DATA FOR THIS TASK.

(* ===== verification/CertBase.v ===== *)
(** * The certificate synchronizer: state, environment and responses

    cert-synchronizer/pkg/apiserver/server.go keeps the certificate of a cluster in AWS
    Certificate Manager and its DNS records in Route 53.  Here: the process and the services
    it calls as one state [CWorld], the parameter [Cloud] for the calls themselves, the
    environment variables, JSON decoding that goes on after a type error, and the response
    writer.  A computation is [C A]; its error is a panic, which net/http turns into a
    dropped connection. *)

From S2P Require Import Prelude GoStd Monad EntSchema EntMutation Config Http Base64.
From Stdlib Require Import Ascii.

(** ** The state *)

(** A certificate of ACM, with its tags. *)
Record ACMCert := mkACMCert {
  ac_Arn : string; ac_Tags : list (string * string);
  ac_Certificate : string; ac_PrivateKey : string; ac_Chain : option string }.
(** A hosted zone of Route 53; [hz_Private] is [None] when it has no [Config]. *)
Record RecordSet := mkRecordSet { rs_Name : string; rs_Type : string; rs_TTL : Z; rs_Values : list string }.
Record Zone := mkZone { hz_Id : string; hz_Name : string; hz_Private : option bool; hz_Records : list RecordSet }.

Record fileTimes := mkFileTimes { tlsCrtModTime : Time; tlsKeyModTime : Time; caCrtModTime : Time }.

(** What a handler has written: the status line once it is sent, with the content type of
    that moment, the informational responses before it, and the body. *)
Record Writer := mkWriter {
  wr_ContentType : string; wr_Infos : list Z; wr_Sent : option (Z * string); wr_Body : string }.
Definition new_writer : Writer := mkWriter "" [] None "".

(** [cw_times] is the global [certFileTimes]; [cw_tick] numbers the calls. *)
Record CWorld := mkCW {
  cw_tick : nat; cw_times : fileTimes;
  cw_acm : list ACMCert; cw_zones : list Zone; cw_secrets : gmap (string * string) (gmap string string);
  cw_out : Writer }.
Notation C := (EM CWorld).

Definition set_tick (w : CWorld) : CWorld :=
  mkCW (S (cw_tick w)) (cw_times w) (cw_acm w) (cw_zones w) (cw_secrets w) (cw_out w).
Definition set_times (t : fileTimes) (w : CWorld) : CWorld :=
  mkCW (cw_tick w) t (cw_acm w) (cw_zones w) (cw_secrets w) (cw_out w).
Definition set_acm (l : list ACMCert) (w : CWorld) : CWorld :=
  mkCW (cw_tick w) (cw_times w) l (cw_zones w) (cw_secrets w) (cw_out w).
Definition set_zones (l : list Zone) (w : CWorld) : CWorld :=
  mkCW (cw_tick w) (cw_times w) (cw_acm w) l (cw_secrets w) (cw_out w).
Definition set_secrets (m : gmap (string * string) (gmap string string)) (w : CWorld) : CWorld :=
  mkCW (cw_tick w) (cw_times w) (cw_acm w) (cw_zones w) m (cw_out w).
Definition set_out (o : Writer) (w : CWorld) : CWorld :=
  mkCW (cw_tick w) (cw_times w) (cw_acm w) (cw_zones w) (cw_secrets w) o.

(** Reading what the outside answers at this call, and a call that changes a part. *)
Definition ask {A} (f : nat → A) : C A := λ w, (inr (f (cw_tick w)), set_tick w).
Definition panic {A} : C A := fail (errText "invalid memory address or nil pointer dereference").

(** ** The outside *)

Inductive StatResult := StatOK (modTime : Time) | StatNotExist | StatError.

(** An AWS client: a region and, when both keys are set, static credentials. *)
Record AWSConfig := mkAWSConfig { aws_Region : string; aws_Credentials : option (string * string) }.
Record ImportCertificateInput := mkImport {
  ii_Certificate : string; ii_PrivateKey : string; ii_CertificateArn : option string; ii_Chain : option string }.
Record CertificateDetail := mkDetail {
  cd_NotAfter : option Time; cd_DomainName : option string; cd_Arn : option string }.
Record CreateZoneInput := mkCreateZone {
  cz_Name : string; cz_VPC : option (string * string); cz_Private : bool; cz_CallerReference : string }.
Inductive ChangeAction := ChangeCreate | ChangeUpsert | ChangeDelete.

(** Every call takes its number; [acm_Pages] are the pages a paginator goes through until
    the last one or an error. *)
Class Cloud := {
  os_Getenv : string → string;
  fs_Stat : nat → string → StatResult;
  fs_ReadFile : nat → string → string * option error;
  time_Now : nat → Time;
  http_Get : nat → string → error + string;
  aws_LoadDefaultConfig : nat → string → option error;
  acm_Pages : AWSConfig → nat → list ACMCert → list (error + list string);
  acm_Describe : AWSConfig → nat → list ACMCert → string → error + CertificateDetail;
  acm_ListTags : AWSConfig → nat → list ACMCert → string → error + list (string * string);
  acm_Import : AWSConfig → nat → ImportCertificateInput → list ACMCert → (error + string) * list ACMCert;
  acm_AddTags : AWSConfig → nat → string → list (string * string) → list ACMCert → option error * list ACMCert;
  acm_Delete : AWSConfig → nat → string → list ACMCert → option error * list ACMCert;
  r53_ListZones : AWSConfig → nat → string → list Zone → error + list Zone;
  r53_CreateZone : AWSConfig → nat → CreateZoneInput → list Zone → (error + string) * list Zone;
  r53_ListRecords : AWSConfig → nat → string → string → string → list Zone → error + list RecordSet;
  r53_Change : AWSConfig → nat → string → ChangeAction → RecordSet → list Zone → option error * list Zone;
  kube_Client : nat → option error;
  kube_Apply : nat → string * string → gmap string string →
               gmap (string * string) (gmap string string) → option error * gmap (string * string) (gmap string string);
  (** [validate] of the DNS parameters, by the validation library *)
  dns_validate : string → string → string → string → option error }.

Section calls.
Context `{Cloud}.
Definition call_acm {A} (f : nat → list ACMCert → A * list ACMCert) : C A := λ w,
  let '(r, l) := f (cw_tick w) (cw_acm w) in (inr r, set_tick (set_acm l w)).
Definition call_r53 {A} (f : nat → list Zone → A * list Zone) : C A := λ w,
  let '(r, l) := f (cw_tick w) (cw_zones w) in (inr r, set_tick (set_zones l w)).
Definition ask_acm {A} (f : nat → list ACMCert → A) : C A := λ w,
  (inr (f (cw_tick w) (cw_acm w)), set_tick w).
Definition ask_r53 {A} (f : nat → list Zone → A) : C A := λ w,
  (inr (f (cw_tick w) (cw_zones w)), set_tick w).
Definition call_kube {A} (f : nat → gmap (string * string) (gmap string string) → A * gmap (string * string) (gmap string string)) : C A := λ w,
  let '(r, m) := f (cw_tick w) (cw_secrets w) in (inr r, set_tick (set_secrets m w)).
End calls.

(** ** The response writer *)

Definition JSON_CONTENT : string := "application/json".
Definition HTML_CONTENT : string := "text/html".
Definition PLAIN_CONTENT : string := "text/plain; charset=utf-8".

(** [w.Header().Set("content-type", v)], [w.WriteHeader], [w.Write]: once the status line is
    sent neither the header nor a further status changes it; the informational codes are
    sent at once. *)
Definition set_content_type (v : string) (o : Writer) : Writer :=
  mkWriter v (wr_Infos o) (wr_Sent o) (wr_Body o).
Definition WriteHeader (code : Z) (o : Writer) : Writer :=
  match wr_Sent o with
  | Some _ => o
  | None =>
      if (100 <=? code)%Z && (code <=? 199)%Z && negb (code =? 101)%Z
      then mkWriter (wr_ContentType o) (wr_Infos o ++ [code]) None (wr_Body o)
      else mkWriter (wr_ContentType o) (wr_Infos o) (Some (code, wr_ContentType o)) (wr_Body o)
  end.
Definition Write (body : string) (o : Writer) : Writer :=
  let o := WriteHeader StatusOK o in
  mkWriter (wr_ContentType o) (wr_Infos o) (wr_Sent o) (wr_Body o +:+ body).
Definition out (f : Writer → Writer) : C () := λ w, (inr (), set_out (f (cw_out w)) w).
(** [http.Error] *)
Definition http_error (msg : string) (code : Z) : C () :=
  out (λ o, Write (msg +:+ String "010" "") (WriteHeader code (set_content_type PLAIN_CONTENT o))).

(** [html.EscapeString] *)
Definition html_char (c : ascii) : string :=
  if Ascii.eqb c "&" then "&amp;" else if Ascii.eqb c "'" then "&#39;"
  else if Ascii.eqb c "<" then "&lt;" else if Ascii.eqb c ">" then "&gt;"
  else if Ascii.eqb c (ascii_of_nat 34) then "&#34;" else String c "".
Fixpoint flat_map_string (f : ascii → string) (s : string) : string :=
  match s with EmptyString => "" | String c s => f c +:+ flat_map_string f s end.
Definition html_EscapeString (s : string) : string := flat_map_string html_char s.

(** A string as encoding/json writes it, the characters of HTML escaped; the bytes above 127
    stay (valid UTF-8 without the two line separators). *)
Definition json_char (c : ascii) : string :=
  let n := code c in
  let u := "\u00" +:+ String (hex_digit (n / 16)) (String (hex_digit (n mod 16)) "") in
  if (n =? 34)%nat then String "\" (String c "") else if Ascii.eqb c "\" then "\\"
  else if (n =? 8)%nat then "\b" else if (n =? 12)%nat then "\f"
  else if (n =? 10)%nat then "\n" else if (n =? 13)%nat then "\r" else if (n =? 9)%nat then "\t"
  else if (n <? 32)%nat || char_in "<>&" c then u else String c "".
Definition json_Marshal_message (msg : string) : string :=
  "{" +:+ dquote +:+ "message" +:+ dquote +:+ ":" +:+ dquote +:+ flat_map_string json_char msg +:+ dquote +:+ "}".

(** [strings.Trim(s, cutset)] for a one-byte cutset *)
Definition Trim (s : string) (c : ascii) : string := TrimFunc (Ascii.eqb c) s.

(** [httpResponse.write] for a response without a web page (only the debug build asks for
    one): JSON when the client accepts exactly that, else escaped plain text. *)
Definition write (acceptedContent : string) (status : Z) (message : string) : C () :=
  let accepted := Trim (TrimSpace acceptedContent) (ascii_of_nat 34) in
  let '(contentType, body) :=
    if String.eqb accepted JSON_CONTENT then (JSON_CONTENT, json_Marshal_message message)
    else (PLAIN_CONTENT, html_EscapeString message) in
  out (λ o, Write body (WriteHeader status (set_content_type contentType o))).

Definition MSG_200_OK : string := "200 - OK.".
Definition MSG_400_BAD_RQ : string := "400 - The validation request is malformed or missing required parameters.".
Definition MSG_405_METHOD : string := "405 - Method not allowed.".
Definition MSG_418_TEAPOT : string := "418 - The server refuses the attempt to brew coffee with a teapot.!" +:+ String "010" "".
Definition StatusProcessing : Z := 102%Z.
Definition StatusTeapot : Z := 418%Z.
Definition StatusServiceUnavailable : Z := 503%Z.

(** ** Requests *)

(** A body that cannot be read, or its bytes and the JSON value they are, if any. *)
Inductive CBody := BodyReadError | BodyBytes (raw : string) (parsed : option JSON).
(** [cq_Query] is the map [r.URL.Query()] in the order a loop visits it, each key with its
    first value. *)
Record CRequest := mkCRequest {
  cq_Method : string; cq_Accept : string; cq_Query : list (string * string); cq_Body : CBody }.

(** Decoding into a typed value: a value of the wrong type leaves the target and is reported
    at the end, the rest is decoded all the same. *)
Definition decoder (A : Type) : Type := A → JSON → A * bool.
Definition into_string : decoder string := λ v j,
  match j with JStr s => (s, true) | JNull => (v, true) | _ => (v, false) end.
Definition into_bool : decoder bool := λ v j,
  match j with JBool b => (b, true) | JNull => (v, true) | _ => (v, false) end.
Definition into_int : decoder Z := λ v j,
  match j with
  | JNum n => if (int64_min <=? n)%Z && (n <=? int64_max)%Z then (n, true) else (v, false)
  | JNull => (v, true)
  | _ => (v, false)
  end.
(** [float64]: the numbers of this model are integers *)
Definition into_float : decoder Z := λ v j,
  match j with JNum n => (n, true) | JNull => (v, true) | _ => (v, false) end.
(** [interface{}] *)
Definition into_any : decoder JSON := λ _ j, (j, true).
Fixpoint into_elems {A} (into : decoder A) (zero : A) (js : list JSON) : list A * bool :=
  match js with
  | [] => ([], true)
  | j :: js => let '(a, ok) := into zero j in let '(l, oks) := into_elems into zero js in (a :: l, ok && oks)
  end.
Definition into_slice {A} (into : decoder A) (zero : A) : decoder (list A) := λ v j,
  match j with JArr js => into_elems into zero js | JNull => ([], true) | _ => (v, false) end.
(** a field: its name, and how its decoded value is set *)
Definition field {A B} (key : string) (into : decoder B) (get : A → B) (set : B → A → A) : string * decoder A :=
  (key, λ v j, let '(b, ok) := into (get v) j in (set b v, ok)).
Definition into_struct {A} (fields : list (string * decoder A)) : decoder A := λ v j,
  match j with
  | JObj members =>
      foldl (λ acc m, match List.find (λ f, EqualFold f.1 m.1) fields with
                      | Some f => let '(v, ok) := f.2 acc.1 m.2 in (v, acc.2 && ok)
                      | None => acc
                      end) (v, true) members
  | JNull => (v, true)
  | _ => (v, false)
  end.
(** One value, or else an array of them: what the code has after both attempts, and whether
    the second failed. *)
Definition one_or_many {A} (into : decoder A) (zero : A) (parsed : option JSON) : list A * bool :=
  match parsed with
  | None => ([], false)
  | Some j => match into zero j with
              | (a, true) => ([a], true)
              | (_, false) => into_slice into zero [] j
              end
  end.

WHAT TO PRODUCE. State how many lines of the listing contain the word "CertificateDetail", giving the number by itself.

RESPONSE TO THIS EXERCISE. 2